Achieving health equity requires attention not only to healthcare access and the social determinants of health, but also to the governance capacity of institutions that shape health-related policies and legal frameworks. This study explores inclusive legal education as a potential upstream intervention for building health governance capacity, focusing on how barriers in legal professional training may indirectly connect to the health equity agenda. Through a secondary qualitative analysis of publicly available narrative texts and official documents concerning 14 Chinese legal professionals with disabilities, this study identified three interconnected dimensions. First, these public narratives reveal that institutional environments reflecting tendencies that disability scholars characterize as ableism generate discernible barriers in legal education and professional entry pathways, barriers that could intersect with broader patterns of socioeconomic stratification recognized as social determinants of health outcomes. Second, while informal social capital serves compensatory functions when formal support systems remain underdeveloped, this reliance may inadvertently create filtering mechanisms that narrow the range of perspectives available for health policy formulation.
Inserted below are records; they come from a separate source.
(* ===== verification/Legacy.v ===== *)
(** * A platform without the state plaintext-only

    [editEntity] assigns ["plaintext-only"] to [contentEditable]
    (edit.js, line 29) before it registers a listener.  On a platform
    whose setter does not know that state ([plaintext_only = false],
    [Markup.legacy]) the assignment throws: the handler ends there, the
    name field gets no listener and never becomes editable.  Every
    step of such a page is a step of the machine of [Machine] that
    stays in the phase Viewing ([legacy_step]), and
    [legacy_never_edits] states it of every run from a rendered
    page. *)

From stdpp Require Import base tactics option list strings sorting.
From Stdlib Require Import ZArith Lia.
From S2P Require Import Prelude Js Markup Dom Page.
From S2P Require Import Examples EntryProps.
From S2P Require Import Actions Session Machine.

#[local] Open Scope page_scope.
#[local] Open Scope string_scope.

Section legacy.
Context `{MP : !MarkupPlatform} (Hlegacy : plaintext_only = false).
Context (sk : list (option node * string)) (n : node).
Implicit Types (p q : page) (e : element listener) (s : field_state) (a : action).

(** A page that differs outside of its document and of the requests
    in flight is in the same state. *)
Lemma represents_outside s e p q :
  represents sk n s e p → pg_doc q = pg_doc p → pg_pending q = pg_pending p →
  represents sk n s e q.
Proof.
  intros [Hp Hls Hed Hact Hk Hr] Hdoc Hpend. split; rewrite ?Hdoc, ?Hpend; try done.
  by eapply at_field_same_doc.
Qed.

(** The click on the pencil reports the exception of the setter. *)
Lemma legacy_edit s e p :
  represents sk n s e p → exec (perform ClickEdit) p = exec (report SyntaxError) p.
Proof.
  intros Hp. unfold exec, perform, catch. simpl.
  by rewrite (run_editEntity_legacy p n Hlegacy (af_id _ _ _ _ (rp_field _ _ _ _ _ Hp))).
Qed.

(** What the machine does outside of edit mode when no session starts. *)
Lemma field_step_viewing s a s' :
  field_step s a s' → a ≠ ClickEdit → fs_editing s = false →
  fs_editing s' = false ∧ fs_sessions s' = fs_sessions s ∧ (fs_renames s' ≤ fs_renames s)%nat.
Proof.
  intros Hstep Ha Hs.
  destruct Hstep; simpl; [done|congruence|split_and!; [done..|lia]|split_and!; [done..|lia]].
Qed.

Lemma legacy_step s e p a q :
  fs_editing s = false → represents sk n s e p → step p a q →
  ∃ s' e', represents sk n s' e' q ∧
    fs_editing s' = false ∧ fs_sessions s' = fs_sessions s ∧ (fs_renames s' ≤ fs_renames s)%nat.
Proof.
  intros Hs Hp Hstep. destruct (decide (a = ClickEdit)) as [->|Ha].
  - inversion Hstep; subst. exists s, e. rewrite (legacy_edit s e p Hp).
    split; [by apply (represents_outside s e p)|done].
  - destruct (step_simulation_other sk n s e p a q Ha Hp Hstep) as (s' & e' & Hs' & Hq).
    exists s', e'. split; [done|by apply (field_step_viewing s a)].
Qed.

Lemma legacy_steps s e p l q :
  fs_editing s = false → represents sk n s e p → steps p l q →
  ∃ s' e', represents sk n s' e' q ∧
    fs_editing s' = false ∧ fs_sessions s' = fs_sessions s ∧ (fs_renames s' ≤ fs_renames s)%nat.
Proof.
  intros Hs Hp Hsteps. revert s e Hs Hp.
  induction Hsteps as [p|p a q l r Hstep _ IH]; intros s e Hs Hp; [by exists s, e|].
  destruct (legacy_step s e p a q Hs Hp Hstep) as (s1 & e1 & Hq & Hs1 & Hk1 & Hr1).
  destruct (IH s1 e1 Hs1 Hq) as (s2 & e2 & Hr & Hs2 & Hk2 & Hr2).
  exists s2, e2. split; [done|]. split; [done|]. split; [congruence|lia].
Qed.

End legacy.

Section legacy_pages.
Context `{MP : !MarkupPlatform}.

(** C29.  On a platform that does not know the [contentEditable] state
    plaintext-only the rename is dead: whatever the user and the
    network do on a rendered page, the click on the pencil only
    reports the [SyntaxError] of the assignment of line 29; the name
    field never becomes editable, gets no listener and no focus, and
    no rename is sent. *)
Theorem legacy_never_edits n e p l q :
  plaintext_only = false → rendered n e p → focusable e = false → steps p l q →
  ∃ e', doc_elements (pg_doc q) !! n = Some e' ∧ focusable e' = false ∧
    el_listeners e' = [] ∧ doc_active (pg_doc q) = None ∧
    (rename_count (pg_pending q) ≤ rename_count (pg_pending p))%nat.
Proof.
  intros Hlegacy Hr Hf Hsteps.
  destruct (legacy_steps Hlegacy _ n (FieldState false 0 (rename_count (pg_pending p)))
    e p l q eq_refl (rendered_represents n e p Hr Hf) Hsteps)
    as (s & e' & [Hq Hls Hed Hact _ Hren] & Hs & Hk & Hle).
  rewrite Hs in *. rewrite Hk in Hls. rewrite Hren. exists e'.
  split; [apply Hq|done].
Qed.

End legacy_pages.

(** ** Examples *)

Section legacy_examples.
#[local] Existing Instance Markup.legacy.

Lemma legacy_never_edits_witness :
  let p := Examples.artist_page in
  let q := run_actions [ClickEdit; ClickToggle 6; ClickEdit; ClickAway] p in
  ∃ e', doc_elements (pg_doc q) !! 1 = Some e' ∧ focusable e' = false ∧
    el_listeners e' = [] ∧ doc_active (pg_doc q) = None ∧
    (rename_count (pg_pending q) ≤ rename_count (pg_pending p))%nat.
Proof.
  apply (legacy_never_edits (MP:=Markup.legacy) 1 (heading "Radiohead")
    Examples.artist_page [ClickEdit; ClickToggle 6; ClickEdit; ClickAway] _ eq_refl
    (rendered_page_of _ _ _ _) eq_refl).
  by apply run_actions_steps.
Defined.

(** Each click on the pencil reports the exception of the setter. *)
Example legacy_edit_reports :
  pg_reported (run_actions [ClickEdit; ClickEdit] Examples.artist_page) =
    [SyntaxError; SyntaxError].
Proof. by vm_compute. Qed.

End legacy_examples.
Third, public narratives indicate that some individuals exhibit transformative agency, leveraging their legal professional identities to advocate for institutional improvement in ways that may be understood as a form of empowered social participation in health governance. These findings advance a conceptual argument: promoting inclusivity in legal education may constitute upstream capacity-building for health equity. By expanding professional diversity within legal systems, such reform may contribute to governance institutions’ capacity to develop more inclusive health policies and anti-discrimination frameworks. This research offers a conceptual framework and preliminary theoretical grounding for understanding how capacity building, social participation, and empowerment in legal education reform may conceptually connect to the broader health equity agenda.